According to a document Vic saved from his time as a Hospital District Commissioner in March of 2005 when the district was starting out, the amount remaining from the original grant was about $60,000, and about $80,000 remained from pre-district clinic billings, for an estimated total of $140,000. If accurate, the district has only added about $20,000 to reserves since 2005. Remember that the clinic opened in 2003 supported by a federal grant and patient revenues, and the taxing district was established in 2005. The left over grant money was intended to tie the clinic over to taxpayer support, but much of it was put incrementally into reserves when the district and clinic were able to operate on the tax revenues. The bulk of deposits were made before 2012. Virginia Lester left at the end of that year.

The current yearly budgets do not routinely set aside funds for reserves. The money added in 2016 was added in March, apparently before the financial challenges of that year became clear, and may have been added based on the substantial pharmacy revenues from 2015. Pharmacy revenue planned in the 2016 budget shown above was about $14,000 higher than actuals, suggesting that the 2015 pharmacy revenues may have led to over-optimistic expectations for 2016.

Patient Count

Shanon Hardie and the commissioners have expressed repeated concern about declining usage. The fewer patients, the less patient revenue is received by Unity Care, requiring more subsidy from the District in order to balance the books. In the September 2017 district meeting, Shanon Hardie made it clear that the district has the primary responsibility to solve this problem. The chart below shows the number of unique patients by quarter from 2013 Q1 to 2017 Q2:

Here's a patient satisfaction survey from Unity Care at the end of 2016. If the patients who were asked to fill out this questionnaire were not selected randomly, these results (and others like them reported at quarterly meetings) may have given the commissioners an overly optimistic sense of actual patient sentiment and possibly hid problems or issues that should have been addressed.

In contrast, here are the interim satisfaction results of the broader community survey. Overall satisfaction is less than 50%, although the vast majority of those who were satisfied say they were "very satisfied".

Summary

Chairman Dick Williams at the February meeting: "I’m beginning to be concerned about can we keep it open. Because we’re going to be losing a lot of money. We’re currently losing money on this year because we didn’t budget in enough to cover Unity’s request."

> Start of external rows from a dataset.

(** No entry with the name. *)
Lemma wp_dirlookup_miss s T dp x name (Q : option (Z * Z) -> fsst S -> Prop) : dir_in s T dp x ->
  (forall k, 0 <= k < nentries x -> ~ names name (dirent (st_cur T) x k)) ->
  (forall d, t_rep d T -> Q None (with_disk d s)) ->
  wp (dirlookup devread dp name) Q s.
Proof.
  intros Hd Hno HQ. destruct (dir_count _ _ _ _ Hd) as [Ecnt _]. pose proof (di_file _ _ _ _ Hd) as Hf.
  apply wp_bind, wp_get_inode; [apply Hf|]. rewrite (fi_x _ _ _ _ Hf), (di_type _ _ _ _ Hd), Ecnt.
  cbn [Z.eqb negb T_DIR Pos.eqb].
  apply (wp_for_exit (fun k s' => exists d, s' = with_disk d s /\ t_rep d T)).
  - exists (disk s). rewrite with_disk_id. split; [done|apply Hf].
  - intros k s' Hk (d & -> & R). apply wp_bind. eapply (wp_read_dirent _ T dp x); [by apply dir_in_disk|done|].
    intros d' R'. specialize (Hno k Hk). unfold names in Hno.
    destruct (Z.eqb_spec (de_inum (dirent (st_cur T) x k)) 0); [apply wp_ret; by exists d'|].
    destruct (Z.eqb_spec (namecmp name (de_name (dirent (st_cur T) x k))) 0); [tauto|]. apply wp_ret. by exists d'.
  - intros s' (d & -> & R). by apply HQ.
Qed.
(** C27: no wakeup of a pipe is lost as long as no process is killed: a process
    asleep in [piperead] waits for an empty pipe whose write end is open, and
    one asleep in [pipewrite] for a full pipe whose read end is open; so none
    sleeps while it could go on. *)
Theorem pipe_no_lost_wakeup s : reachable s -> killed s = ∅ ->
  forall i t, threads s !! i = Some t -> waits (the_pipe s) t.
Proof.
  intros Hs Hk. assert (killed s = ∅ -> awake s) as Ha; [|by apply Ha].
  clear Hk. revert s Hs. apply (steps_inv (fun s => killed s = ∅ -> awake s)); [|intros s s' Hs Hst; by eapply awake_step].
  intros s [H1 H2 _ Hid _ _] _. split; [done|..].
  - intros i t Ht. by destruct (Hid i t Ht) as [r ->].
  - intros i t w Ht. by destruct (Hid i t Ht) as [r ->].
Qed.

(** ** A killed writer

    [pipewrite] returns from a full pipe without a wakeup when its process has
    been killed, whatever it has put in before. *)

Lemma pipewrite_killed n rest i p : pipe_ok p -> PIPESIZE - count p < Z.of_nat (length rest) ->
  exists p', pipewrite true n rest i p = (p', [], WRet (-1)) /\ pipe_ok p' /\ full p' = true /\
    readopen p' = readopen p /\ writeopen p' = writeopen p.
Proof.
  revert i p. induction rest as [|c rest IH]; intros i p Hp Hc; cbn [length] in Hc; [destruct Hp; lia|].
  cbn [pipewrite]. destruct (full p) eqn:Hf; [rewrite orb_true_r; by exists p|].
  destruct (IH (Datatypes.S i) (push c p)) as (p' & E & H1 & H2 & H3 & H4); [by apply push_ok| |by exists p'].
  rewrite push_count by done. lia.
Qed.

(** Process 1 reads, process 2 writes. *)
Definition two (p : pipe) (t1 t2 : thread) (k : gset Z) : sys := mksys p (<[1 := t1]> (<[2 := t2]> ∅)) k [] [].

Lemma two_init : init (two (newpipe ∅) (Returned 0) (Returned 0) ∅).
Proof.
  split; [by split|done|done| |done|done]. intros i t Ht. cbn in Ht.
  apply lookup_insert_Some in Ht as [[_ <-]|[_ Ht]]; [by eexists|].
  apply lookup_insert_Some in Ht as [[_ <-]|[_ Ht]]; [by eexists|done].
Qed.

The district is between the rock of rising costs and the hard place of a fixed tax base. Declining patient use threatens patient revenues, and the district has limited margin and limited reserves to make up that shortfall. The clinic is generating operating deficits and contributions to the reserve account are declining.

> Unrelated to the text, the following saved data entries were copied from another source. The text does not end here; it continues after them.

(* ===== verification/File.v ===== *)
(** * Open files: [file.c], and [pipealloc] of [pipe.c]

    The table of open files with its reference counts, and reading and writing
    through it. *)

From stdpp Require Import base tactics numbers gmap strings list sets.
From Stdlib Require Import ZArith Lia.
From S2P Require Import Prelude Mmu Memory Spinlock Kalloc Sleeplock Cache Log Store Fs Pipe.

Inductive ftype := FD_NONE | FD_PIPE | FD_INODE.

#[global] Instance ftype_eq_dec : EqDecision ftype.
Proof. solve_decision. Defined.

(** [struct file]; the pointers are the address of the pipe's page and the index
    of the inode in the cache. *)
Record file := mkfile {
  f_type : ftype;
  f_ref : Z;
  f_readable : bool;
  f_writable : bool;
  f_pipe : Z;
  f_ip : Z;
  f_off : Z
}.

#[global] Instance czero_file : CZero file := mkfile FD_NONE 0 false false 0 0 0.

Definition with_fref (r : Z) (f : file) : file :=
  mkfile (f_type f) r (f_readable f) (f_writable f) (f_pipe f) (f_ip f) (f_off f).
Definition with_ftype (t : ftype) (f : file) : file :=
  mkfile t (f_ref f) (f_readable f) (f_writable f) (f_pipe f) (f_ip f) (f_off f).
Definition with_off (o : Z) (f : file) : file :=
  mkfile (f_type f) (f_ref f) (f_readable f) (f_writable f) (f_pipe f) (f_ip f) o.

Section Ops.
Context {L : Layout} {S : Type} `{TxStore S}.

(** [ftable], the pipes by the address of their page, the allocator, the file
    system, and whether the running process has been killed. *)
Record flst := mkfl {
  ft_lock : bool;
  ftab : arr file;
  pipes : gmap Z pipe;
  pages : kst;
  fsys : fsst S;
  me_killed : bool
}.

Definition set_ft_lock (b : bool) (s : flst) : flst :=
  mkfl b (ftab s) (pipes s) (pages s) (fsys s) (me_killed s).
Definition set_ftab (a : arr file) (s : flst) : flst :=
  mkfl (ft_lock s) a (pipes s) (pages s) (fsys s) (me_killed s).
Definition set_pipes (a : gmap Z pipe) (s : flst) : flst :=
  mkfl (ft_lock s) (ftab s) a (pages s) (fsys s) (me_killed s).
Definition pages_lens : lens flst kst :=
  mklens pages (fun k s => mkfl (ft_lock s) (ftab s) (pipes s) k (fsys s) (me_killed s)).
Definition fsys_lens : lens flst (fsst S) :=
  mklens fsys (fun d s => mkfl (ft_lock s) (ftab s) (pipes s) (pages s) d (me_killed s)).

Definition ft_acquire : M flst unit := Lock.acquire ft_lock set_ft_lock.
Definition ft_release : M flst unit := Lock.release ft_lock set_ft_lock.

Definition get_file (f : Z) : M flst file := aget NFILE ftab f.
Definition put_file (f : Z) (x : file) : M flst unit :=
  aset NFILE (fun g s => set_ftab (g (ftab s)) s) f x.
Definition upd_file (f : Z) (g : file -> file) : M flst unit :=
  let* x := get_file f in put_file f (g x).

Definition fileinit : M flst unit := modify (set_ft_lock false).

Definition filealloc : M flst (option Z) :=
  ft_acquire ;;;
  let* r := for_exit 0 NFILE (fun f =>
              let* x := get_file f in
              if f_ref x =? 0 then
                put_file f (with_fref 1 x) ;;;
                ft_release ;;;
                ret (Some f)
              else ret None) in
  match r with
  | Some f => ret (Some f)
  | None => ft_release ;;; ret None
  end.

Definition filedup (f : Z) : M flst Z :=
  ft_acquire ;;;
  let* x := get_file f in
  if f_ref x <? 1 then panic "filedup" else
  put_file f (with_fref (f_ref x + 1) x) ;;;
  ft_release ;;;
  ret f.

(** ** Pipes *)

(** A pipe's page that is not there is an access to freed memory. *)
Definition get_pipe (a : Z) : M flst pipe := fun s =>
  match pipes s !! a with Some p => Ret p s | None => Undef end.
Definition put_pipe (a : Z) (p : pipe) : M flst unit := modify (fun s => set_pipes (<[a := p]> (pipes s)) s).
Definition del_pipe (a : Z) : M flst unit := modify (fun s => set_pipes (delete a (pipes s)) s).

(** The operations on a pipe, for a process that runs alone: one that has to
    sleep does not return. *)
Definition do_pipeclose (a : Z) (writable : bool) : M flst unit :=
  let* p := get_pipe a in
  let '(p', _, free) := pipeclose writable p in
  if free : bool then del_pipe a ;;; zoom pages_lens (kfree a)
  else put_pipe a p'.

Definition do_piperead (a n : Z) : M flst (Z * list Z) :=
  let* p := get_pipe a in
  let* k := gets me_killed in
  match piperead k (Z.to_nat n) p with
  | (p', _, RRet r l) => put_pipe a p' ;;; ret (r, l)
  | (_, _, RSleep) => fun _ => NoFuel
  end.

Definition do_pipewrite (a : Z) (src : list Z) : M flst Z :=
  let* p := get_pipe a in
  let* k := gets me_killed in
  match pipewrite k (Z.of_nat (length src)) src 0 p with
  | (p', _, WRet r) => put_pipe a p' ;;; ret r
  | (_, _, WSleep _) => fun _ => NoFuel
  end.

Definition fileclose (f : Z) : M flst unit :=
  ft_acquire ;;;
  let* x := get_file f in
  if f_ref x <? 1 then panic "fileclose" else
  put_file f (with_fref (f_ref x - 1) x) ;;;
  if 0 <? f_ref x - 1 then ft_release else
  let* ff := get_file f in
  upd_file f (with_fref 0) ;;;
  upd_file f (with_ftype FD_NONE) ;;;
  ft_release ;;;
  match f_type ff with
  | FD_PIPE => do_pipeclose (f_pipe ff) (f_writable ff)
  | FD_INODE =>
      zoom fsys_lens begin_op ;;;
      zoom fsys_lens (iput (f_ip ff)) ;;;
      zoom fsys_lens end_op
  | FD_NONE => ret tt
  end.

(** The bytes of the page [kalloc] gave to a pipe. *)
Definition page_bytes (m : memory) (a : Z) : arr Z :=
  list_to_map ((fun k => (k, load8 m (a + k))) <$> seqZ 0 PIPESIZE).

(** [pipealloc]: the two files, or nothing. *)
Definition pipealloc : M flst (option (Z * Z)) :=
  let bad (f0 f1 : option Z) : M flst (option (Z * Z)) :=
    match f0 with Some f => fileclose f | None => ret tt end ;;;
    match f1 with Some f => fileclose f | None => ret tt end ;;;
    ret None in
  let* f0 := filealloc in
  match f0 with
  | None => bad None None
  | Some a =>
      let* f1 := filealloc in
      match f1 with
      | None => bad f0 None
      | Some b =>
          let* p := zoom pages_lens kalloc in
          if p =? 0 then bad f0 f1 else
          let* m := gets (fun s => mem (pages s)) in
          put_pipe p (newpipe (page_bytes m p)) ;;;
          upd_file a (fun x => mkfile FD_PIPE (f_ref x) true false p (f_ip x) (f_off x)) ;;;
          upd_file b (fun x => mkfile FD_PIPE (f_ref x) false true p (f_ip x) (f_off x)) ;;;
          ret (Some (a, b))
      end
  end.

(** ** Reading and writing *)

Definition filestat (f : Z) : M flst (option stat) :=
  let* x := get_file f in
  match f_type x with
  | FD_INODE =>
      zoom fsys_lens (ilock (f_ip x)) ;;;
      let* st := zoom fsys_lens (stati (f_ip x)) in
      zoom fsys_lens (iunlock (f_ip x)) ;;;
      ret (Some st)
  | _ => ret None
  end.

Context (devread : Z -> option (Z -> Z -> M (fsst S) (Z * list Z))).
Context (devwrite : Z -> option (Z -> list Z -> M (fsst S) Z)).

Definition fileread (f n : Z) : M flst (Z * list Z) :=
  let* x := get_file f in
  if negb (f_readable x) then ret (-1, []) else
  match f_type x with
  | FD_PIPE => do_piperead (f_pipe x) n
  | FD_INODE =>
      zoom fsys_lens (ilock (f_ip x)) ;;;
      let* r := zoom fsys_lens (readi devread (f_ip x) (f_off x) n) in
      when (0 <? r.1) (upd_file f (fun x => with_off (u32 (f_off x + r.1)) x)) ;;;
      zoom fsys_lens (iunlock (f_ip x)) ;;;
      ret r
  | FD_NONE => panic "fileread"
  end.

(** The bytes [filewrite] writes in one transaction. *)
Definition wmax : Z := (MAXOPBLOCKS - 1 - 1 - 2) / 2 * 512.

Definition filewrite_step (f : Z) (src : list Z) (i : Z) : M flst Z :=
  let n1 := Z.min (Z.of_nat (length src) - i) wmax in
  zoom fsys_lens begin_op ;;;
  let* x := get_file f in
  zoom fsys_lens (ilock (f_ip x)) ;;;
  let* r := zoom fsys_lens (writei devwrite (f_ip x) (take (Z.to_nat n1) (drop (Z.to_nat i) src)) (f_off x)) in
  when (0 <? r) (upd_file f (fun x => with_off (u32 (f_off x + r)) x)) ;;;
  zoom fsys_lens (iunlock (f_ip x)) ;;;
  zoom fsys_lens end_op ;;;
  ret r.

Definition filewrite (f : Z) (src : list Z) : M flst Z :=
  let n := Z.of_nat (length src) in
  let* x := get_file f in
  if negb (f_writable x) then ret (-1) else
  match f_type x with
  | FD_PIPE => do_pipewrite (f_pipe x) src
  | FD_INODE =>
      let* i := iter (Datatypes.S (length src)) (fun i =>
                  if negb (i <? n) then ret (inr i) else
                  let* r := filewrite_step f src i in
                  if r <? 0 then ret (inr i) else
                  if negb (r =? Z.min (n - i) wmax) then panic "short filewrite" else
                  ret (inl (i + r))) 0 in
      ret (if i =? n then n else -1)
  | FD_NONE => panic "filewrite"
  end.

End Ops.

Arguments flst : clear implicits.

The purpose of the district and its subsidies to the clinic is to ensure continuity and stability. The commissioners haven't gotten ahead of their financial challenges. They acknowledge them, but they have never discussed a strategy for addressing them in any meeting we've attended over the last year.

What Can They Do?

We have some recommendations:

Shooting the Messenger

We're very concerned for the Hospital District's future. This is a serious issue. The All Point Bulletin is not serving the community well when it dismisses well founded concerns about the Hospital District's finances and focuses its fire instead on us for pointing them out. Which is funny, coming from that famous champion of open government.